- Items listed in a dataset
# # # # # # #
(** C4 (as amended). A stripe row count or a block row count of exactly 1 is
    not accepted: validation raises the invalid-stripe-row-count, respectively
    invalid-block-row-count, error, and no combination of options containing
    it validates.  Any accepted row count is at least 1000, and 1000 itself is
    accepted for both options. *)
Theorem row_count_of_one_rejected (fn : option string) (s : string) :
  pg_atoi s = Some 1 →
  (∀ block, ValidateForeignTableOptions fn None (Some s) block
            = Raise InvalidStripeRowCount) ∧
  ValidateForeignTableOptions fn None None (Some s) = Raise InvalidBlockRowCount ∧
  (∀ cts stripe block, stripe = Some s ∨ block = Some s →
     ValidateForeignTableOptions fn cts stripe block ≠ Ok tt) ∧
  (∀ cts stripe block x v,
     ValidateForeignTableOptions fn cts stripe block = Ok tt →
     stripe = Some x ∨ block = Some x → pg_atoi x = Some v → 1000 ≤ v) ∧
  (∀ x, pg_atoi x = Some 1000 →
     ValidateForeignTableOptions fn None (Some x) (Some x) = Ok tt).
Proof using Type.
  intros H1. split_and!.
  - intros block. rewrite ValidateForeignTableOptions_unfold. cbn [res_bind].
    by rewrite H1.
  - rewrite ValidateForeignTableOptions_unfold. cbn [res_bind]. by rewrite H1.
  - intros cts stripe block Hs Hok.
    apply ValidateForeignTableOptions_ok_iff in Hok as (_ & Hst & Hbl).
    destruct Hs as [->| ->].
    + destruct (Hst s eq_refl) as (v & Hv & Hr). rewrite H1 in Hv. simplify_eq. lia.
    + destruct (Hbl s eq_refl) as (v & Hv & Hr). rewrite H1 in Hv. simplify_eq. lia.
  - intros cts stripe block x v Hok Hx Hv.
    apply ValidateForeignTableOptions_ok_iff in Hok as (_ & Hst & Hbl).
    destruct Hx as [->| ->].
    + destruct (Hst x eq_refl) as (w & Hw & Hr). rewrite Hv in Hw. simplify_eq. lia.
    + destruct (Hbl x eq_refl) as (w & Hw & Hr). rewrite Hv in Hw. simplify_eq. lia.
  - intros x Hx. rewrite ValidateForeignTableOptions_unfold. cbn [res_bind].
    by rewrite Hx.
Qed.

(** ** Option resolution *)

Lemma to_uint64_small z : 0 ≤ z < 2 ^ 64 → to_uint64 z = z.
Proof using Type. intros. unfold to_uint64. by apply Z.mod_small. Qed.

Lemma to_uint32_small z : 0 ≤ z < 2 ^ 32 → to_uint32 z = z.
Proof using Type. intros. unfold to_uint32. by apply Z.mod_small. Qed.

Lemma to_int64_small z : INT64_MIN ≤ z ≤ INT64_MAX → to_int64 z = z.
Proof using Type.
  unfold INT64_MIN, INT64_MAX, to_int64. intros.
  rewrite Z.mod_small; lia.
Qed.

Lemma CStoreGetOptionValue_found cat foreignTableId ft srv name :
  GetForeignTable cat foreignTableId = Ok ft →
  GetForeignServer cat (ft_serverid ft) = Ok srv →
  CStoreGetOptionValue cat foreignTableId name
  = Ok (find_option (ft_options ft ++ srv_options srv) name).
Proof using Type. intros Hft Hsrv. unfold CStoreGetOptionValue. by rewrite Hft; cbn; rewrite Hsrv. Qed.

(** With NUL-free names shorter than [NAMEDATALEN], an option is found
    exactly when the list has an option of that name; the first one wins. *)
Lemma find_option_exact (optionList : list DefElem) (name : string) :
  nul_free name = true → (String.length name < NAMEDATALEN)%nat →
  Forall (λ d, nul_free (defname d) = true) optionList →
  find_option optionList name
  = defarg <$> List.find (λ d, bool_decide (defname d = name)) optionList.
Proof using Type.
  intros Hname Hlen Hall. induction Hall as [|d l Hd _ IH]; [done|].
  cbn [find_option List.find]. rewrite strncmp_literal_eqb by done.
  by case_bool_decide.
Qed.

(** [CStoreGetOptions] in closed form: validation, then the file name, then
    the record; after validation the numeric conversions cannot fail or
    wrap. *)
Lemma CStoreGetOptions_resolved cat foreignTableId ft srv :
  GetForeignTable cat foreignTableId = Ok ft →
  GetForeignServer cat (ft_serverid ft) = Ok srv →
  let provided := find_option (ft_options ft ++ srv_options srv) in
  CStoreGetOptions cat foreignTableId =
    res_bind (ValidateForeignTableOptions
                (provided OPTION_NAME_FILENAME) (provided OPTION_NAME_COMPRESSION_TYPE)
                (provided OPTION_NAME_STRIPE_ROW_COUNT)
                (provided OPTION_NAME_BLOCK_ROW_COUNT)) (λ _,
    res_bind match provided OPTION_NAME_FILENAME with
             | Some f => Ok f
             | None => CStoreDefaultFilePath cat foreignTableId
             end (λ f,
    Ok {| filename := f;
          compressionType :=
            match provided OPTION_NAME_COMPRESSION_TYPE with
            | Some x => ParseCompressionType x
            | None => COMPRESSION_NONE
            end;
          stripeRowCount :=
            match provided OPTION_NAME_STRIPE_ROW_COUNT with
            | Some x => default 0 (pg_atoi x)
            | None => 150000
            end;
          opt_blockRowCount :=
            match provided OPTION_NAME_BLOCK_ROW_COUNT with
            | Some x => default 0 (pg_atoi x)
            | None => 10000
            end |})).
Proof using Type.
  intros Hft Hsrv provided. unfold CStoreGetOptions.
  rewrite !(CStoreGetOptionValue_found _ _ ft srv) by done.
  fold provided. cbn [res_bind].
  destruct (ValidateForeignTableOptions _ _ _ _) as [[]|e] eqn:Hv; [|done].
  apply ValidateForeignTableOptions_ok_iff in Hv as (_ & Hs & Hb).
  cbn [res_bind].
  assert (match provided OPTION_NAME_STRIPE_ROW_COUNT with
          | Some s => call_pg_atoi s
          | None => Ok DEFAULT_STRIPE_ROW_COUNT
          end = Ok (match provided OPTION_NAME_STRIPE_ROW_COUNT with
                    | Some x => default 0 (pg_atoi x)
                    | None => 150000
                    end)
          ∧ 0 ≤ match provided OPTION_NAME_STRIPE_ROW_COUNT with
                | Some x => default 0 (pg_atoi x)
                | None => 150000
                end < 2 ^ 32) as [-> Hsr].
  { destruct (provided OPTION_NAME_STRIPE_ROW_COUNT) as [x|]; [|done].
    destruct (Hs x eq_refl) as (v & Hv & Hr). unfold call_pg_atoi. rewrite Hv.
    cbn. split; [done|lia]. }
  assert (match provided OPTION_NAME_BLOCK_ROW_COUNT with
          | Some s => call_pg_atoi s
          | None => Ok DEFAULT_BLOCK_ROW_COUNT
          end = Ok (match provided OPTION_NAME_BLOCK_ROW_COUNT with
                    | Some x => default 0 (pg_atoi x)
                    | None => 10000
                    end)
          ∧ 0 ≤ match provided OPTION_NAME_BLOCK_ROW_COUNT with
                | Some x => default 0 (pg_atoi x)
                | None => 10000
                end < 2 ^ 32) as [-> Hbr].
  { destruct (provided OPTION_NAME_BLOCK_ROW_COUNT) as [x|]; [|done].
    destruct (Hb x eq_refl) as (v & Hv & Hr). unfold call_pg_atoi. rewrite Hv.
    cbn. split; [done|lia]. }
  cbn [res_bind].
  rewrite to_uint64_small, to_uint32_small by lia.
  done.
Qed.
Lemma process_route_effect r w acc w' res :
  process_route NFKD ROUTES_DIR get_route_detail disk r w acc = (w', res) ->
  match res with
  | Raise e =>
      written w' = written w
      /\ ((unfinished w' = unfinished w
           /\ (e = IndexError \/ e = OverflowError \/ e = TypeError
               \/ e = OSError))
          \/ ((e = OSError \/ e = UnicodeEncodeError)
              /\ unfinished w'
                 = unfinished w ++ [route_path NFKD ROUTES_DIR r]))
  | Ok acc' =>
      unfinished w' = unfinished w
      /\ ((acc' = acc /\ written w' = written w)
          \/ exists e gj,
               acc' = acc ++ [e]
               /\ written w'
                  = written w ++ [(entry_path ROUTES_DIR e, GeoJSON gj)]
               /\ entry_of_route NFKD r e)
  end.
Proof.
  destruct res as [acc'|e]; intros H.
  - split; [exact (process_route_ok_unfinished _ _ _ _ _ _ _ _ _ H)|].
    apply process_route_ok in H. destruct H as [H|H]; [left; exact H|right].
    destruct H as (mp & coords & bbox & center & dm & dkm & eg & H).
    destruct H as (_ & _ & _ & _ & _ & _ & _ & _ & P).
    unfold packaged in P. destruct P as [-> ->].
    do 2 eexists. split; [reflexivity|]. split; [reflexivity|].
    repeat split.
  - apply process_route_raises in H. destruct H as [H1 H2].
    split; [exact H1|].
    destruct H2 as [[U H2]|[(-> & _ & U)|[(-> & _ & U)|(-> & _ & U)]]];
      [left; split; [exact U|tauto]|left; auto|right; auto|right; auto].
Qed.

Lemma for_routes_effect rs :
  forall w acc w' res,
    for_routes NFKD ROUTES_DIR get_route_detail disk rs w acc = (w', res) ->
    exists files,
      written w' = written w ++ files
      /\ Forall is_geojson files
      /\ match res with
         | Raise e =>
             (length files < length rs)%nat
             /\ ((unfinished w' = unfinished w
                  /\ (e = IndexError \/ e = OverflowError \/ e = TypeError
                      \/ e = OSError))
                 \/ ((e = OSError \/ e = UnicodeEncodeError)
                     /\ exists r,
                          In r rs
                          /\ unfinished w'
                             = unfinished w ++ [route_path NFKD ROUTES_DIR r]))
         | Ok acc' =>
             exists new,
               acc' = acc ++ new
               /\ map fst files = map (entry_path ROUTES_DIR) new
               /\ Forall (fun e => exists r, In r rs /\ entry_of_route NFKD r e)
                    new
               /\ (length new <= length rs)%nat
               /\ unfinished w' = unfinished w
         end.
Proof.
  induction rs as [|r rs IH]; intros w acc w' res; cbn [for_routes].
  - intros [= <- <-]. exists []. rewrite app_nil_r.
    split; [reflexivity|]. split; [constructor|].
    exists []. rewrite app_nil_r. repeat split; auto.
  - destruct (process_route NFKD ROUTES_DIR get_route_detail disk r w acc)
      as [w1 [acc1|e1]] eqn:P; apply process_route_effect in P.
    + intros H. apply IH in H.
      destruct H as (files & W & G & H).
      destruct P as [U1 P].
      assert (Step : exists files1 new1,
                 written w1 = written w ++ files1
                 /\ Forall is_geojson files1
                 /\ acc1 = acc ++ new1
                 /\ map fst files1 = map (entry_path ROUTES_DIR) new1
                 /\ Forall (fun e => entry_of_route NFKD r e) new1
                 /\ (length new1 <= 1)%nat
                 /\ length files1 = length new1).
      { destruct P as [[-> Hw]|(e & gj & -> & Hw & E)].
        - exists [], []. rewrite !app_nil_r. repeat split; auto.
        - exists [(entry_path ROUTES_DIR e, GeoJSON gj)], [e].
          repeat split; auto.
          constructor; [|constructor]. now exists gj. }
      destruct Step as (files1 & new1 & W1 & G1 & A1 & M1 & E1 & L1 & L1').
      exists (files1 ++ files).
      split; [rewrite W, W1; symmetry; apply app_assoc|].
      split; [apply Forall_app; auto|].
      destruct res as [acc'|e].
      * destruct H as (new & -> & M & E & L & U).
        exists (new1 ++ new). rewrite A1.
        split; [symmetry; apply app_assoc|].
        split; [rewrite !map_app; congruence|].
        split; [|split; [rewrite length_app; simpl; lia|congruence]].
        apply Forall_app. split.
        -- eapply Forall_impl; [|exact E1].
           intros e He. exists r. split; [now left|exact He].
        -- eapply Forall_impl; [|exact E].
           intros e (r' & In' & He). exists r'. split; [now right|exact He].
      * destruct H as [L E]. split; [rewrite length_app; simpl; lia|].
        rewrite <- U1.
        destruct E as [E|(E & r' & In' & U)]; [left; exact E|right].
        split; [exact E|]. exists r'. split; [now right|exact U].
    + intros [= <- <-]. destruct P as [Hw E]. exists [].
      rewrite app_nil_r. split; [exact Hw|]. split; [constructor|].
      split; [simpl; lia|].
      destruct E as [E|[E U]]; [left; exact E|right].
      split; [exact E|]. exists r. split; [now left|exact U].
Qed.




(** X20.  Every route of the manifest is the entry of a listed route: it
    has that route's identifier, type and timestamp, its name or
    "Route <id>", the slug of that name, and a [file] made of [routes/],
    the identifier and the slug; and the manifest has no more routes than
    the listing. *)
Theorem manifest_entries_come_from_listing athlete rs w w' :
  main NFKD ROUTES_DIR INDEX_PATH get_route_detail now disk athlete rs w
  = (w', Ok tt) ->
  exists before index,
    written w' = before ++ [(INDEX_PATH, Manifest index)]
    /\ (forall e, In e (routes index) ->
          exists r, In r rs /\ entry_of_route NFKD r e)
    /\ (length (routes index) <= length rs)%nat.
Proof.
  intros H.
  destruct (main_ok _ _ _ _ _ _ _ _ _ _ H)
    as (w1 & entries & index & L & W & R & _).
  apply for_routes_effect in L.
  destruct L as (files & _ & _ & new & -> & _ & E & Len & _).
  simpl in *. exists (written w1), index.
  assert (P : Permutation new (routes index))
    by (rewrite R; apply sort_by_key_perm).
  split; [exact W|]. split.
  - intros e He. rewrite Forall_forall in E. apply E.
    apply (Permutation_in _ (Permutation_sym P) He).
  - now rewrite <- (Permutation_length P).
Qed.

(** X21.  The sort of the manifest is stable: entries that have the same
    type and the same name stay in the order in which the loop appended
    them. *)
Theorem manifest_sort_is_stable athlete rs w w' :
  main NFKD ROUTES_DIR INDEX_PATH get_route_detail now disk athlete rs w
  = (w', Ok tt) ->
  exists w1 entries index,
    for_routes NFKD ROUTES_DIR get_route_detail disk rs
      (print (found_message athlete rs) w) [] = (w1, Ok entries)
    /\ written w' = written w1 ++ [(INDEX_PATH, Manifest index)]
    /\ forall k,
         filter (fun e => pair_eqb (sort_key e) k) (routes index)
         = filter (fun e => pair_eqb (sort_key e) k) entries.
Proof.
  intros H.
  destruct (main_ok _ _ _ _ _ _ _ _ _ _ H)
    as (w1 & entries & index & L & W & R & _).
  exists w1, entries, index.
  split; [exact L|]. split; [exact W|].
  intros k. rewrite R. apply sort_entries_stable.
Qed.

End RunSpec.



Lemma manifest_entries_come_from_listing_witness :
  exists before index,
    written (fst three_done)
    = before ++ [(py "routes/index.json", Manifest index)]
    /\ (forall e, In e (routes index) ->
          exists r, In r three_routes /\ entry_of_route nfkd_latin1 r e)
    /\ (length (routes index) <= length three_routes)%nat.
Proof.
  apply (manifest_entries_come_from_listing nfkd_latin1 (py "routes")
           (py "routes/index.json") no_detail timestamp always_stores 7
           three_routes empty_world (fst three_done)).
  vm_compute. reflexivity.
Defined.

(** Routes 2 and 3 are both ride/A and are listed after route 1, run/B:
    the manifest has them first, 2 before 3 as in the listing. *)
Lemma manifest_sort_is_stable_witness :
  (exists index,
     last_manifest (fst tied_done) = Some (py "routes/index.json", index)
     /\ map (fun e => (e_id e, e_type e, e_name e)) (routes index)
        = [ (2, Some (py "ride"), py "A"); (3, Some (py "ride"), py "A");
            (1, Some (py "run"), py "B") ])
  /\ exists w1 entries index,
       for_routes nfkd_latin1 (py "routes") no_detail always_stores
         tied_routes (print (found_message 7 tied_routes) empty_world) []
       = (w1, Ok entries)
       /\ written (fst tied_done)
          = written w1 ++ [(py "routes/index.json", Manifest index)]
       /\ forall k,
            filter (fun e => pair_eqb (sort_key e) k) (routes index)
            = filter (fun e => pair_eqb (sort_key e) k) entries.
Proof.
  split.
  - eexists. split; vm_compute; reflexivity.
  - apply (manifest_sort_is_stable nfkd_latin1 (py "routes")
             (py "routes/index.json") no_detail timestamp always_stores 7
             tied_routes empty_world (fst tied_done)).
    vm_compute. reflexivity.
Defined.

(** ** Listing: pages asked for, routes returned *)

Section ListingSpec.
Context {A : Type}.
Variable requests_get : Z -> Z -> option (Response (list A)).
Variable per_page : Z.

Lemma list_pages_asked n :
  forall page routes asked,
    exists k,
      (k <= n)%nat
      /\ fst (list_pages requests_get per_page n page routes asked)
         = asked ++ map (fun i => page + Z.of_nat i) (seq 0 k)
      /\ match snd (list_pages requests_get per_page n page routes asked) with
         | inr result =>
             result
             = routes
               ++ List.concat (map (fun i => page_data requests_get per_page
                                          (page + Z.of_nat i)) (seq 0 k))
         | inl e =>
             exists j, k = S j
               /\ api_get (requests_get (page + Z.of_nat j) per_page) = inl e
         end.
Proof.
  induction n as [|n IH]; intros page routes asked.
  - exists 0%nat. simpl. rewrite !app_nil_r. auto.
  - cbn [list_pages]. unfold page_data.
    destruct (api_get (requests_get page per_page)) as [e|data] eqn:G.
    + exists 1%nat. simpl. rewrite Z.add_0_r.
      split; [lia|]. split; [reflexivity|]. exists 0%nat.
      rewrite Z.add_0_r. auto.
    + destruct data as [|d data].
      * exists 1%nat. simpl. rewrite Z.add_0_r, G. simpl.
        rewrite app_nil_r. split; [lia|]. auto.
      * destruct (Z.of_nat (length (d :: data)) <? per_page).
        -- exists 1%nat. simpl. rewrite Z.add_0_r, G. simpl.
           rewrite app_nil_r. split; [lia|]. auto.
        -- destruct (IH (page + 1) (routes ++ d :: data) (asked ++ [page]))
             as (k & Hk & Ha & Hr).
           exists (S k). split; [lia|].
           assert (Shift : forall (B : Type) (f : Z -> B),
                     map (fun i => f (page + Z.of_nat i)) (seq 0 (S k))
                     = f page
                       :: map (fun i => f (page + 1 + Z.of_nat i)) (seq 0 k)).
           { intros B f. cbn [seq map]. rewrite Z.add_0_r. f_equal.
             rewrite <- seq_shift, map_map. apply map_ext. intros i.
             f_equal. lia. }
           split.
           ++ rewrite Ha, (Shift Z (fun z => z)), <- app_assoc. reflexivity.
           ++ destruct (snd (list_pages requests_get per_page n (page + 1)
                               (routes ++ d :: data) (asked ++ [page]))).
              ** destruct Hr as (j & -> & Hj). exists (S j).
                 split; [reflexivity|].
                 replace (page + Z.of_nat (S j)) with (page + 1 + Z.of_nat j)
                   by lia. exact Hj.
              ** rewrite Hr, (Shift _ (fun z =>
                   match api_get (requests_get z per_page) with
                   | inl _ => []
                   | inr data0 => data0
                   end)), G.
                 cbn [List.concat]. rewrite <- app_assoc. reflexivity.
Qed.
# # # # # # #
- What this task involves
Search the entries for the word "that", then copy every line in which it is found.

- The answer
    exactly when the list has an option of that name; the first one wins. *)
    has that route's identifier, type and timestamp, its name or
    "Route <id>", the slug of that name, and a [file] made of [routes/],
(** X21.  The sort of the manifest is stable: entries that have the same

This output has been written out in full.